[Start of Attachment]

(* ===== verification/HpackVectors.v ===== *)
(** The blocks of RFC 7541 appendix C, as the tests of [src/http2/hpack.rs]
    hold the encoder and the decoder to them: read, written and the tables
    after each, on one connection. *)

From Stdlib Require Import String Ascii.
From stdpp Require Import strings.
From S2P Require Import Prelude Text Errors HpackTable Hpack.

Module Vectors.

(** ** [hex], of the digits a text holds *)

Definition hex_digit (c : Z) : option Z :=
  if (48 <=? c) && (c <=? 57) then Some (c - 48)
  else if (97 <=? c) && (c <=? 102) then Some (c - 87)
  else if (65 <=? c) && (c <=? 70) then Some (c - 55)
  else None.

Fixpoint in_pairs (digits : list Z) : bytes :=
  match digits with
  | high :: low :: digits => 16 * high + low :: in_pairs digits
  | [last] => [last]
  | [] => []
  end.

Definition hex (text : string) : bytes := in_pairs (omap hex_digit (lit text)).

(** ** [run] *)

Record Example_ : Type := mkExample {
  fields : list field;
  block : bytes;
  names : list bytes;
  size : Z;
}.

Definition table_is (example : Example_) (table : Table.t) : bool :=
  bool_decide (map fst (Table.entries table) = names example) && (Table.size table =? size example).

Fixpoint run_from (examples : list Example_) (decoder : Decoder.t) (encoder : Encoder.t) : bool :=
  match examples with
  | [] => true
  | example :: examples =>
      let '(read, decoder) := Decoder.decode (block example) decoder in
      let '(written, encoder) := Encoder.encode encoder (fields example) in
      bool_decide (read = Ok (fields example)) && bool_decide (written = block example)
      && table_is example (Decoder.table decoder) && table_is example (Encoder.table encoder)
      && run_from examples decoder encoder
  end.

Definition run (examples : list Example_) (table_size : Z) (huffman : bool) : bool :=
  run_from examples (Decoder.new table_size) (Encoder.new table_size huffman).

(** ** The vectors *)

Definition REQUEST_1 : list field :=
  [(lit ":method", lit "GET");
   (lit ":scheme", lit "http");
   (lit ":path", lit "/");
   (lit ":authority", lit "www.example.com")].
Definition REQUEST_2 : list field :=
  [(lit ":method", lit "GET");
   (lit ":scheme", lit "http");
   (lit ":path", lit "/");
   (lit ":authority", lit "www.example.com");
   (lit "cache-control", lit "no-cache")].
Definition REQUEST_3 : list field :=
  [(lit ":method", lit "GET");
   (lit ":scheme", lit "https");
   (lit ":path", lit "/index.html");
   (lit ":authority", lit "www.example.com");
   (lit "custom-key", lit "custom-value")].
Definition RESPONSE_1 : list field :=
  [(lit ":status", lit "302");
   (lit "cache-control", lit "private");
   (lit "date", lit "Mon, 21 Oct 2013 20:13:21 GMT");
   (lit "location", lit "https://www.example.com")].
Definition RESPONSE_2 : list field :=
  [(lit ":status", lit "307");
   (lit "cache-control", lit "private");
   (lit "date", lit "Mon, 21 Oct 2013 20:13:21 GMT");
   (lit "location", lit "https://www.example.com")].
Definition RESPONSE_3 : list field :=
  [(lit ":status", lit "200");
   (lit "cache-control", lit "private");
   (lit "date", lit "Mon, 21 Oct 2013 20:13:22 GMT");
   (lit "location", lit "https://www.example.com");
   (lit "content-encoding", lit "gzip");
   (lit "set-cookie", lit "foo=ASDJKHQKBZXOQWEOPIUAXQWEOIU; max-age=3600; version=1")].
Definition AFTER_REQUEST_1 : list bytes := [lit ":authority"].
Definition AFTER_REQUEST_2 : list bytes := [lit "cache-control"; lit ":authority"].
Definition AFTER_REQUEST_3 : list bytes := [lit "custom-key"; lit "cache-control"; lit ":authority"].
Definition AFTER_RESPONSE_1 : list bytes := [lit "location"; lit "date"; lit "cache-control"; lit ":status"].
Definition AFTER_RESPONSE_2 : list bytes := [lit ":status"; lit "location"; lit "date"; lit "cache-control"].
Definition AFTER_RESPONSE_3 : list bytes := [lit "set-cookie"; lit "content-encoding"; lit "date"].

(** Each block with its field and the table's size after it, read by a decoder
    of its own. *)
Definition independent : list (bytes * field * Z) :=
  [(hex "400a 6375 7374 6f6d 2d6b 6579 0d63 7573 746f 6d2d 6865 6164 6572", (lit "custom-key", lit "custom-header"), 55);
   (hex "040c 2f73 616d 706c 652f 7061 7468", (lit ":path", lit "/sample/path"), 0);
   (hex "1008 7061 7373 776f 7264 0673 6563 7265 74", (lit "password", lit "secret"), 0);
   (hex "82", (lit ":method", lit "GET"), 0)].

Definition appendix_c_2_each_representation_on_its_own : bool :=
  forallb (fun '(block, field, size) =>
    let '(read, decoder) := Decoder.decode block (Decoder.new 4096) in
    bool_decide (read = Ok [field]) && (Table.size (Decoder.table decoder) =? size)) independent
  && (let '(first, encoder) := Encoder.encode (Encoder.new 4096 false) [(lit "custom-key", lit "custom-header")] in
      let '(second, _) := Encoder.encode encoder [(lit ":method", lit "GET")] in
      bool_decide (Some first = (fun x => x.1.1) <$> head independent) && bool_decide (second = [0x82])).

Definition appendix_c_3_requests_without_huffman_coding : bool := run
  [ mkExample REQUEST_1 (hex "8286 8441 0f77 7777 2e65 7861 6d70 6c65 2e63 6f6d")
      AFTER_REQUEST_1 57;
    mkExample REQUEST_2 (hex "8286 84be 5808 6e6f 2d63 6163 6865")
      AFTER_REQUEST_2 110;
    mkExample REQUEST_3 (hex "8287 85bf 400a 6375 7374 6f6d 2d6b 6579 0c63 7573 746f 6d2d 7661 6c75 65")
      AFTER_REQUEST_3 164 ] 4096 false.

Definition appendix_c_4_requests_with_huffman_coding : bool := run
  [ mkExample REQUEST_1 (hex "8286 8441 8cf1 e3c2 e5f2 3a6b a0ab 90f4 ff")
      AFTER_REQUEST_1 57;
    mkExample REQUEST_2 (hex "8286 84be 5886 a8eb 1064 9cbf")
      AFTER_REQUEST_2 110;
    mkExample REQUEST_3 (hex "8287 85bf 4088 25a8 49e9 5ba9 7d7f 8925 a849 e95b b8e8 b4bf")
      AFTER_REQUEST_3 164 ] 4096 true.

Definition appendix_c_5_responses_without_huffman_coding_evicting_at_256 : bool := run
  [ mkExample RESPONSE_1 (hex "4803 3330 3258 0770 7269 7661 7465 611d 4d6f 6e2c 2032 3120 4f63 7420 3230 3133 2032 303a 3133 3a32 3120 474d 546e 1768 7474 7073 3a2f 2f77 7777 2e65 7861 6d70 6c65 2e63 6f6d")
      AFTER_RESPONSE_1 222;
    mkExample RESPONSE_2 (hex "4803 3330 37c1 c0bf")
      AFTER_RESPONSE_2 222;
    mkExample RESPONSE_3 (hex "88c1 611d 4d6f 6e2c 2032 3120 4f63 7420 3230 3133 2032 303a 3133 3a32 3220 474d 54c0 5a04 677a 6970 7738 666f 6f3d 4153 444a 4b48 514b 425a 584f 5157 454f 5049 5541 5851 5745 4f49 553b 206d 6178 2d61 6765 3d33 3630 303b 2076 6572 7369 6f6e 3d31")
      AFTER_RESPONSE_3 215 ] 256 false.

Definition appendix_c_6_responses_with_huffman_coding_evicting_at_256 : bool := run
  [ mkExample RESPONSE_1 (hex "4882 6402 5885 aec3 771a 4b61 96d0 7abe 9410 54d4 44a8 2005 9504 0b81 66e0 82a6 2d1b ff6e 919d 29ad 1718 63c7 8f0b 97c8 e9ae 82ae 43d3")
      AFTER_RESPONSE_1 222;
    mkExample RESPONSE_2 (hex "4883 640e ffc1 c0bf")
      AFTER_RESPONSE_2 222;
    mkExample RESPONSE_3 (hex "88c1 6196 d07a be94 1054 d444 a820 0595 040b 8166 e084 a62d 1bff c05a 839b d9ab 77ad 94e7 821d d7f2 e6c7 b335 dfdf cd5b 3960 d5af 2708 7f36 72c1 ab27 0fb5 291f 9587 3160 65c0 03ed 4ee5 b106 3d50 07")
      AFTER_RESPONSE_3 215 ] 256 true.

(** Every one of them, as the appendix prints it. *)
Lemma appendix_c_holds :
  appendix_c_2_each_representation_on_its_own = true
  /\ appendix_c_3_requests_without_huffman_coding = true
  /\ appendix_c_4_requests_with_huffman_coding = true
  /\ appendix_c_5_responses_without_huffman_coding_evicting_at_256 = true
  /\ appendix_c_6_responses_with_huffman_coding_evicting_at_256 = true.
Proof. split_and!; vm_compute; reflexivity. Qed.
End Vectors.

[End of Attachment]

■ Directions ■
Each line that includes the string "custom" should be copied from the data.

■ Task output ■
   (lit "custom-key", lit "custom-value")].
Definition AFTER_REQUEST_3 : list bytes := [lit "custom-key"; lit "cache-control"; lit ":authority"].
  [(hex "400a 6375 7374 6f6d 2d6b 6579 0d63 7573 746f 6d2d 6865 6164 6572", (lit "custom-key", lit "custom-header"), 55);
  && (let '(first, encoder) := Encoder.encode (Encoder.new 4096 false) [(lit "custom-key", lit "custom-header")] in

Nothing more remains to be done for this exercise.